Definition toPropertyElementOperations (ops : Z) : PropertyElementOperations :=
  {| peo_Observable := HasOperation ops SupportedOperationObserve;
     peo_ReadOnly := HasOperation ops SupportedOperationRead &&
                     negb (HasOperation ops SupportedOperationWrite);
     peo_WriteOnly := HasOperation ops SupportedOperationWrite &&
                      negb (HasOperation ops SupportedOperationRead) |}.

Definition isNotNilAndTrue (val : option bool) : bool := default false val.

Definition GetPropertyElementOperations (pe : PropertyElement) : PropertyElementOperations :=
  {| peo_ReadOnly := isNotNilAndTrue (pe_ReadOnly pe);
     peo_WriteOnly := isNotNilAndTrue (pe_WriteOnly pe);
     peo_Observable := isNotNilAndTrue (pe_Observable pe) |}.

Definition ToSupportedOperations (p : PropertyElementOperations) : Z :=
  let ops := if peo_Observable p then Z.lor 0 SupportedOperationObserve else 0 in
  if peo_ReadOnly p then Z.lor ops SupportedOperationRead
  else if peo_WriteOnly p then Z.lor ops SupportedOperationWrite
  else Z.lor (Z.lor ops SupportedOperationRead) SupportedOperationWrite.

(** ** Forms *)

Definition coap_methods : gmap string string :=
  {[ Readproperty := "GET"; Writeproperty := "POST"; Observeproperty := "GET" ]}.

Definition CreateCOAPForm (hrefUri : Url) (op : string) (contentType : Z)
    : option FormElementProperty :=
  match coap_methods !! op with
  | None => None
  | Some method =>
      let additionalFields : gmap string FieldValue :=
        {[ "cov:method" := FString method; "cov:accept" := FNumber contentType ]} in
      let observe := bool_decide (op = Observeproperty) in
      Some {| fm_ContentType := StringToPtr (media_String contentType);
              fm_Href := hrefUri;
              fm_Op := if observe then [op; Unobserveproperty] else [op];
              fm_AdditionalFields := if observe
                                     then <["subprotocol" := FString "cov:observe"]> additionalFields
                                     else additionalFields |}
  end.

Definition add_form (cond : bool) (form : option FormElementProperty)
    (forms : list FormElementProperty) : list FormElementProperty :=
  if cond then match form with Some f => forms ++ [f] | None => forms end else forms.

Definition CreateCOAPForms (hrefUri : Url) (ops contentType : Z) : list FormElementProperty :=
  let forms := add_form (HasOperation ops SupportedOperationWrite)
                 (CreateCOAPForm hrefUri Writeproperty contentType) [] in
  let forms := add_form (HasOperation ops SupportedOperationRead)
                 (CreateCOAPForm hrefUri Readproperty contentType) forms in
  add_form (HasOperation ops SupportedOperationObserve)
    (CreateCOAPForm hrefUri Observeproperty contentType) forms.

Definition GetPropertyHref (deviceID : UUID) (href : string) : result Url :=
  if (String.length href =? 0)%nat then Err (ErrText "href is empty")
  else
    let hrefStr := if bool_decide (deviceID = uuid_Nil) then href
                   else href +:+ "?di=" +:+ deviceID in
    url_Parse hrefStr.

Definition CreateFormsFunc : Type := Url → Z → Z → list FormElementProperty.

Definition PatchPropertyElement (prop : PropertyElement) (types : list string) (deviceID : UUID)
    (href : string) (ops contentType : Z) (createForms : option CreateFormsFunc)
    : result PropertyElement :=
  let propOps := toPropertyElementOperations ops in
  let prop := {| pe_Type := match types with [] => pe_Type prop | _ => Some types end;
                 pe_Observable := BoolToPtr (peo_Observable propOps);
                 pe_ReadOnly := BoolToPtr (peo_ReadOnly propOps);
                 pe_WriteOnly := BoolToPtr (peo_WriteOnly propOps);
                 pe_Forms := pe_Forms prop; pe_rest := pe_rest prop |} in
  match createForms with
  | None => Ok prop
  | Some createForms =>
      match SupportedOperationToTDOperations ops with
      | [] => Ok prop
      | _ =>
          hrefUri ← GetPropertyHref deviceID href;
          Ok {| pe_Type := pe_Type prop; pe_Observable := pe_Observable prop;
                pe_ReadOnly := pe_ReadOnly prop; pe_WriteOnly := pe_WriteOnly prop;
                pe_Forms := createForms hrefUri ops contentType; pe_rest := pe_rest prop |}
      end
  end.

(** ** Description of a device *)

Definition GetThingDescriptionID (deviceID : UUID) : result Uri := uri_Parse ("urn:uuid:" +:+ deviceID).

Definition add_property (getPropertyElement : string → Resource → option PropertyElement)
    (props : option (gmap string PropertyElement)) (kr : string * Resource)
    : option (gmap string PropertyElement) :=
  match getPropertyElement kr.1 kr.2 with
  | None => props
  | Some pe => Some (<[kr.1 := pe]> (default ∅ props))
  end.

Definition PatchThingDescription `{ResourceOrder} (td : ThingDescription) (d : Device)
    (endpoint : string) (getPropertyElement : string → Resource → option PropertyElement)
    : ThingDescription :=
  let hasEndpoint := negb (bool_decide (endpoint = "")) in
  {| td_Context := match td_Context td with
                   | None => Some HTTPSWWWW3Org2022WotTdV11 | Some c => Some c end;
     td_ID := match GetThingDescriptionID (cfg_ID (d_cfg d)) with
              | Ok id => Some id | Err _ => td_ID td end;
     td_Title := cfg_DeviceName (d_cfg d);
     td_Base := if hasEndpoint
                then match url_Parse endpoint with Ok u => Some u | Err _ => td_Base td end
                else td_Base td;
     td_Security := if hasEndpoint then Some SecurityNoSec else td_Security td;
     td_SecurityDefinitions := if hasEndpoint then Some SecurityDefinitions
                               else td_SecurityDefinitions td;
     td_Properties := foldl (add_property getPropertyElement) (td_Properties td)
                        (res_order (d_resources d));
     td_rest := td_rest td |}.

(** ** The resource ([src/bridge/resources/thingDescription]) *)

(** [ocfThingDescription] is parsed from an embedded file. *)
Definition GetOCFResourcePropertyElement (ocf : ThingDescription) (resourceHref : string)
    : option PropertyElement := td_Properties ocf ≫= fun props => props !! resourceHref.

Definition patchResourcePropertyElement (pe : PropertyElement) (deviceID : UUID)
    (resourceTypes : list string) (resourceHref : string) (contentType : Z)
    (createForms : option CreateFormsFunc) : result PropertyElement :=
  let propOps := GetPropertyElementOperations pe in
  PatchPropertyElement pe resourceTypes deviceID resourceHref (ToSupportedOperations propOps)
    contentType createForms.

Definition PatchDeviceResourcePropertyElement (pe : PropertyElement) (deviceID : UUID)
    (baseURL : string) (contentType : Z) (deviceType : string)
    (createForms : option CreateFormsFunc) : result PropertyElement :=
  let types := if bool_decide (deviceType = "") then [] else [device_ResourceType; deviceType] in
  patchResourcePropertyElement pe deviceID types (baseURL +:+ oic_d) contentType createForms.

Definition MessageTypeTDJson : Z := 432.
Definition AppCBOR : Z := 60.

(** The encoders the resource calls: [MarshalJSON] of the library, and
    [json.Unmarshal] followed by the CBOR encoder of [CreateResponseContent]. *)
Context (td_MarshalJSON : ThingDescription → result string).
Context (json_to_cbor : string → result (result string)).
(** [request.Accept]: the value of the option, if there is one. *)
Context (req_Accept : Request → option Z).

Definition createMessage (request : Request) (td : option ThingDescription) : result Message :=
  match td with
  | None => CreateErrorResponse codes_NotFound (ErrText "thing description not found")
  | Some td =>
      match td_MarshalJSON td with
      | Err err => CreateErrorResponse codes_InternalServerError err
      | Ok dataJson =>
          let mediaType := default AppJSON (req_Accept request) in
          if (mediaType =? AppJSON) || (mediaType =? MessageTypeTDJson)
          then Ok (set_body dataJson (set_format mediaType (set_code codes_Content NewMessage)))
          else if (mediaType =? AppCBOR) || (mediaType =? AppOcfCbor)
          then match json_to_cbor dataJson with
               | Err err => CreateErrorResponse codes_InternalServerError err
               | Ok (Err err) => Err err
               | Ok (Ok d) => Ok (set_body d (set_format AppOcfCbor (set_code codes_Content NewMessage)))
               end
          else CreateErrorResponse codes_NotAcceptable (ErrText "unsupported accept content format")
      end
  end.

Definition td_Get (onGetThingDescription : Endpoints → option ThingDescription) (request : Request)
    : result Message :=
  match onGetThingDescription (req_Endpoints request) with
  | None => CreateErrorResponse codes_NotFound (ErrText "thing description not found")
  | Some td => createMessage request (Some td)
  end.

(** The callback [CreateSubscription] registers: what it gives to the handler. *)
Definition td_subscription (req : Request) (td : option ThingDescription) (closed : bool)
    : result Message :=
  if closed then Err (ErrText "subscription closed") else createMessage req td.

End Data.

(** ** Properties *)

(** The sets of operations of a resource are the eight masks of the three bits. *)
Lemma ops_cases (P : Z → Prop) :
  P 0 → P 1 → P 2 → P 3 → P 4 → P 5 → P 6 → P 7 → ∀ ops, 0 <= ops < 8 → P ops.
Proof.
  intros. assert (ops = 0 ∨ ops = 1 ∨ ops = 2 ∨ ops = 3 ∨ ops = 4 ∨ ops = 5 ∨ ops = 6 ∨ ops = 7)
    as E by lia.
  by destruct E as [E|[E|[E|[E|[E|[E|[E|E]]]]]]]; subst.
Qed.

Lemma SupportsOperations_bound r : 0 <= SupportsOperations r < 8.
Proof.
  unfold SupportsOperations.
  destruct (r_hasGet r), (r_hasPost r), (negb (Z.land (r_PolicyBitMask r) Observable =? 0));
    split; by vm_compute.
Qed.

Section Props.
Context `{HTd : TdEnv}.

(** The flags a patched element carries do not depend on its forms. *)
Lemma PatchPropertyElement_flags prop types di href ops ct cf pe' :
  PatchPropertyElement prop types di href ops ct cf = Ok pe' →
  pe_Observable pe' = BoolToPtr (peo_Observable (toPropertyElementOperations ops)) ∧
  pe_ReadOnly pe' = BoolToPtr (peo_ReadOnly (toPropertyElementOperations ops)) ∧
  pe_WriteOnly pe' = BoolToPtr (peo_WriteOnly (toPropertyElementOperations ops)) ∧
  pe_Type pe' = (match types with [] => pe_Type prop | _ => Some types end) ∧
  pe_rest pe' = pe_rest prop.
Proof.
  unfold PatchPropertyElement. destruct cf as [cf|]; [|by intros [= <-]].
  destruct (SupportedOperationToTDOperations ops); [by intros [= <-]|].
  intros (u & _ & [= <-])%bind_Ok_inv. done.
Qed.

Lemma isNotNil_BoolToPtr b : isNotNilAndTrue (BoolToPtr b) = b.
Proof. by destruct b. Qed.

Lemma GetPropertyElementOperations_patched prop types di href ops ct cf pe' :
  PatchPropertyElement prop types di href ops ct cf = Ok pe' →
  GetPropertyElementOperations pe' = toPropertyElementOperations ops.
Proof.
  intros (Ho & Hr & Hw & _)%PatchPropertyElement_flags. unfold GetPropertyElementOperations.
  rewrite Ho, Hr, Hw, !isNotNil_BoolToPtr. done.
Qed.

(** The operations a property element announces are the ones of the resource it
    describes: an element patched with the operations of a resource that can be read or
    written, whatever its forms, is read back by [ToSupportedOperations] as these
    operations, and patching it again from what it announces (as the patches of the
    built-in resources do) keeps its flags. *)
Theorem td_operations_roundtrip (r : Resource) prop types di href ct cf pe' :
  r_hasGet r || r_hasPost r = true →
  PatchPropertyElement prop types di href (SupportsOperations r) ct cf = Ok pe' →
  ToSupportedOperations (GetPropertyElementOperations pe') = SupportsOperations r ∧
  ∀ types' di' href' ct' cf' pe'',
    patchResourcePropertyElement pe' di' types' href' ct' cf' = Ok pe'' →
    GetPropertyElementOperations pe'' = GetPropertyElementOperations pe'.
Proof.
  intros Hr Hp. rewrite (GetPropertyElementOperations_patched _ _ _ _ _ _ _ _ Hp).
  assert (ToSupportedOperations (toPropertyElementOperations (SupportsOperations r)) =
          SupportsOperations r) as E.
  { unfold SupportsOperations. destruct (r_hasGet r), (r_hasPost r); try done;
      by destruct (negb (Z.land (r_PolicyBitMask r) Observable =? 0)). }
  split; [exact E|]. intros types' di' href' ct' cf' pe'' Hp'.
  unfold patchResourcePropertyElement in Hp'.
  apply GetPropertyElementOperations_patched in Hp'.
  by rewrite Hp', (GetPropertyElementOperations_patched _ _ _ _ _ _ _ _ Hp), E.
Qed.

Definition form_ops (forms : list FormElementProperty) : list string := mjoin (fm_Op <$> forms).

Lemma CreateCOAPForms_ops hrefUri ops ct : 0 <= ops < 8 →
  form_ops (CreateCOAPForms hrefUri ops ct) ≡ₚ SupportedOperationToTDOperations ops.
Proof.
  intros Hops. pattern ops. revert Hops. apply ops_cases; vm_compute; try reflexivity;
    repeat first [apply Permutation_refl | apply perm_skip | apply perm_swap].
Qed.

Lemma CreateCOAPForm_href hrefUri op ct f :
  CreateCOAPForm hrefUri op ct = Some f → fm_Href f = hrefUri.
Proof.
  unfold CreateCOAPForm. destruct (coap_methods !! op); [|done]. by intros [= <-].
Qed.

Lemma CreateCOAPForms_href hrefUri ops ct f :
  f ∈ CreateCOAPForms hrefUri ops ct → fm_Href f = hrefUri.
Proof.
  unfold CreateCOAPForms, add_form. intros Hf.
  repeat match type of Hf with
  | context [if ?b then _ else _] => destruct b
  end; repeat match type of Hf with
  | context [match CreateCOAPForm ?u ?o ?c with _ => _ end] =>
      destruct (CreateCOAPForm u o c) eqn:?
  end; rewrite ?elem_of_app, ?list_elem_of_singleton in Hf; set_unfold;
  naive_solver eauto using CreateCOAPForm_href.
Qed.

■ ■ ■

About this task: Repeat precisely the lines of the data starting at the one containing "unfold CreateCOAPForm. destruct", last line included.

Task answer:
  unfold CreateCOAPForm. destruct (coap_methods !! op); [|done]. by intros [= <-].
Qed.

Lemma CreateCOAPForms_href hrefUri ops ct f :
  f ∈ CreateCOAPForms hrefUri ops ct → fm_Href f = hrefUri.
Proof.
  unfold CreateCOAPForms, add_form. intros Hf.
  repeat match type of Hf with
  | context [if ?b then _ else _] => destruct b
  end; repeat match type of Hf with
  | context [match CreateCOAPForm ?u ?o ?c with _ => _ end] =>
      destruct (CreateCOAPForm u o c) eqn:?
  end; rewrite ?elem_of_app, ?list_elem_of_singleton in Hf; set_unfold;
  naive_solver eauto using CreateCOAPForm_href.
Qed.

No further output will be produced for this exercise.